(Dataset records)
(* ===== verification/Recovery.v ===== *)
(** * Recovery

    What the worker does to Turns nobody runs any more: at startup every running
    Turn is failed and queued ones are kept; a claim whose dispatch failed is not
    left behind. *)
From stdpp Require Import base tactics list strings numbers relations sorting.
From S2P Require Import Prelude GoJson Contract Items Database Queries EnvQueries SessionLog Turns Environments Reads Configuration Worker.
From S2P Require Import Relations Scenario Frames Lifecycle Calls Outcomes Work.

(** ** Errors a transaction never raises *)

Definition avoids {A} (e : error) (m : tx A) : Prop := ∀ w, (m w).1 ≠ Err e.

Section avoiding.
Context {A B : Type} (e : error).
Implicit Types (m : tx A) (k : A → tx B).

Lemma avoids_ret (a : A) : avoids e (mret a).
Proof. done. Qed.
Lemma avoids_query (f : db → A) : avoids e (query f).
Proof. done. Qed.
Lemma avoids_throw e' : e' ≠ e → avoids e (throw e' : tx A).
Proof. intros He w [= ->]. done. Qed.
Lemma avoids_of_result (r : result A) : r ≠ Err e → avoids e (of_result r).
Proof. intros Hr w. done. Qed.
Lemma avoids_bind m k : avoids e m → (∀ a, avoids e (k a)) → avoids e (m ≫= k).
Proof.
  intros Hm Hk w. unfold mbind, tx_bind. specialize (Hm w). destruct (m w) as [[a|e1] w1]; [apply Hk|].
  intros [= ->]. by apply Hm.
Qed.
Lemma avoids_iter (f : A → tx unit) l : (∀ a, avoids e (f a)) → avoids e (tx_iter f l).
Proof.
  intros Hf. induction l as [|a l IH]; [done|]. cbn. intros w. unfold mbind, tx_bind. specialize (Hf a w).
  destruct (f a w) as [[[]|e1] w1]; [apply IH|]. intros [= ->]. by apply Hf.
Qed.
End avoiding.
---
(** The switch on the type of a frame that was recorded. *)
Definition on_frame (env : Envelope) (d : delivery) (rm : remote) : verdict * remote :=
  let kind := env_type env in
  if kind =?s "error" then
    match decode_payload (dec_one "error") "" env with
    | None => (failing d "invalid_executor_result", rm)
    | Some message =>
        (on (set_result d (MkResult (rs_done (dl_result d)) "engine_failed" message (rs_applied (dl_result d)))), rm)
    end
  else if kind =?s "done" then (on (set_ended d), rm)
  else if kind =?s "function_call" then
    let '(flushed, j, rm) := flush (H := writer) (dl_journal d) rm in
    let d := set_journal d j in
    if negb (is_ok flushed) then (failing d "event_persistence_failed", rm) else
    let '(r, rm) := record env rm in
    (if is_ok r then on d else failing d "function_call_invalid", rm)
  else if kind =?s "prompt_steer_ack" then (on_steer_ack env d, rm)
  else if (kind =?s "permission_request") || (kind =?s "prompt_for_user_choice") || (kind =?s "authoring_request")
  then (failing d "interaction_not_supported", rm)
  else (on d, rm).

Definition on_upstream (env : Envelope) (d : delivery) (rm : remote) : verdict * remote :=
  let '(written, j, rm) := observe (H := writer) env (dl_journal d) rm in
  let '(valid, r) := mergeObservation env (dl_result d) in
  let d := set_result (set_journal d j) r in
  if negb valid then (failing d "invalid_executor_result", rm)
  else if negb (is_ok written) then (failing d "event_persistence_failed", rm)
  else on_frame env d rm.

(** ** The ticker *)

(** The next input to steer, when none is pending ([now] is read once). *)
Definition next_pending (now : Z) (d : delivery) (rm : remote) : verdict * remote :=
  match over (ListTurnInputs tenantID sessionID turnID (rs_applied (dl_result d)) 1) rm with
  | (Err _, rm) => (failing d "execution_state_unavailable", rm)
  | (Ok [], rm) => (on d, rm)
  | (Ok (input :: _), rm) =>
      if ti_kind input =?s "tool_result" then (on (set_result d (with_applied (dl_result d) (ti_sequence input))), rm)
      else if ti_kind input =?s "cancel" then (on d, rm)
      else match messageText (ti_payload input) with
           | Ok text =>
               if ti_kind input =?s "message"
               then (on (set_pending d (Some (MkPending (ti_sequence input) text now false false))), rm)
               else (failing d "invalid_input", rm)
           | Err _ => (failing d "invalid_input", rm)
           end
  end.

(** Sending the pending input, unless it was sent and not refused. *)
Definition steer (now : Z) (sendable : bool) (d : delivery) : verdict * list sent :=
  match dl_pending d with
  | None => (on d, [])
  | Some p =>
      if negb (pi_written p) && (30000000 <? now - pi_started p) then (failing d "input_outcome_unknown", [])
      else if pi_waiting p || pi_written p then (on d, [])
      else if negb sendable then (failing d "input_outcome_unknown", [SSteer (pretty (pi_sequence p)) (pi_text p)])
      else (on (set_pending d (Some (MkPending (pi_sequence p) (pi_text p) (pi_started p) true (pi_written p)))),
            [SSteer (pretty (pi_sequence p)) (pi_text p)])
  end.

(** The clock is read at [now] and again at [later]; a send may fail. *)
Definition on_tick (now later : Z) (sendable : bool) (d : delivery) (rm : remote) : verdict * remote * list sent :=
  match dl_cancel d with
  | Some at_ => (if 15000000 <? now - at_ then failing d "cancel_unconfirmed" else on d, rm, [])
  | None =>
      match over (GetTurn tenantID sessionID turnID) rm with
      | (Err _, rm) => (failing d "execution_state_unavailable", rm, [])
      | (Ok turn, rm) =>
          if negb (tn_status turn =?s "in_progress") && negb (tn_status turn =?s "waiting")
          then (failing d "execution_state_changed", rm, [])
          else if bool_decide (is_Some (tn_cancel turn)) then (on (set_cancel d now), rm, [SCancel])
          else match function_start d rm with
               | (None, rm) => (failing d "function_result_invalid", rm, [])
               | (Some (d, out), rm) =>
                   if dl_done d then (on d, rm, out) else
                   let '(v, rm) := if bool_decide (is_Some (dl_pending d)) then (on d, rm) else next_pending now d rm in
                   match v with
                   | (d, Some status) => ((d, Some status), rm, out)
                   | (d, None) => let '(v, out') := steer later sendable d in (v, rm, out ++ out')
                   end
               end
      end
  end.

Directions
Within the records above, each line containing "sendable" is to be returned.

Result
Definition steer (now : Z) (sendable : bool) (d : delivery) : verdict * list sent :=
      else if negb sendable then (failing d "input_outcome_unknown", [SSteer (pretty (pi_sequence p)) (pi_text p)])
Definition on_tick (now later : Z) (sendable : bool) (d : delivery) (rm : remote) : verdict * remote * list sent :=
                   | (d, None) => let '(v, out') := steer later sendable d in (v, rm, out ++ out')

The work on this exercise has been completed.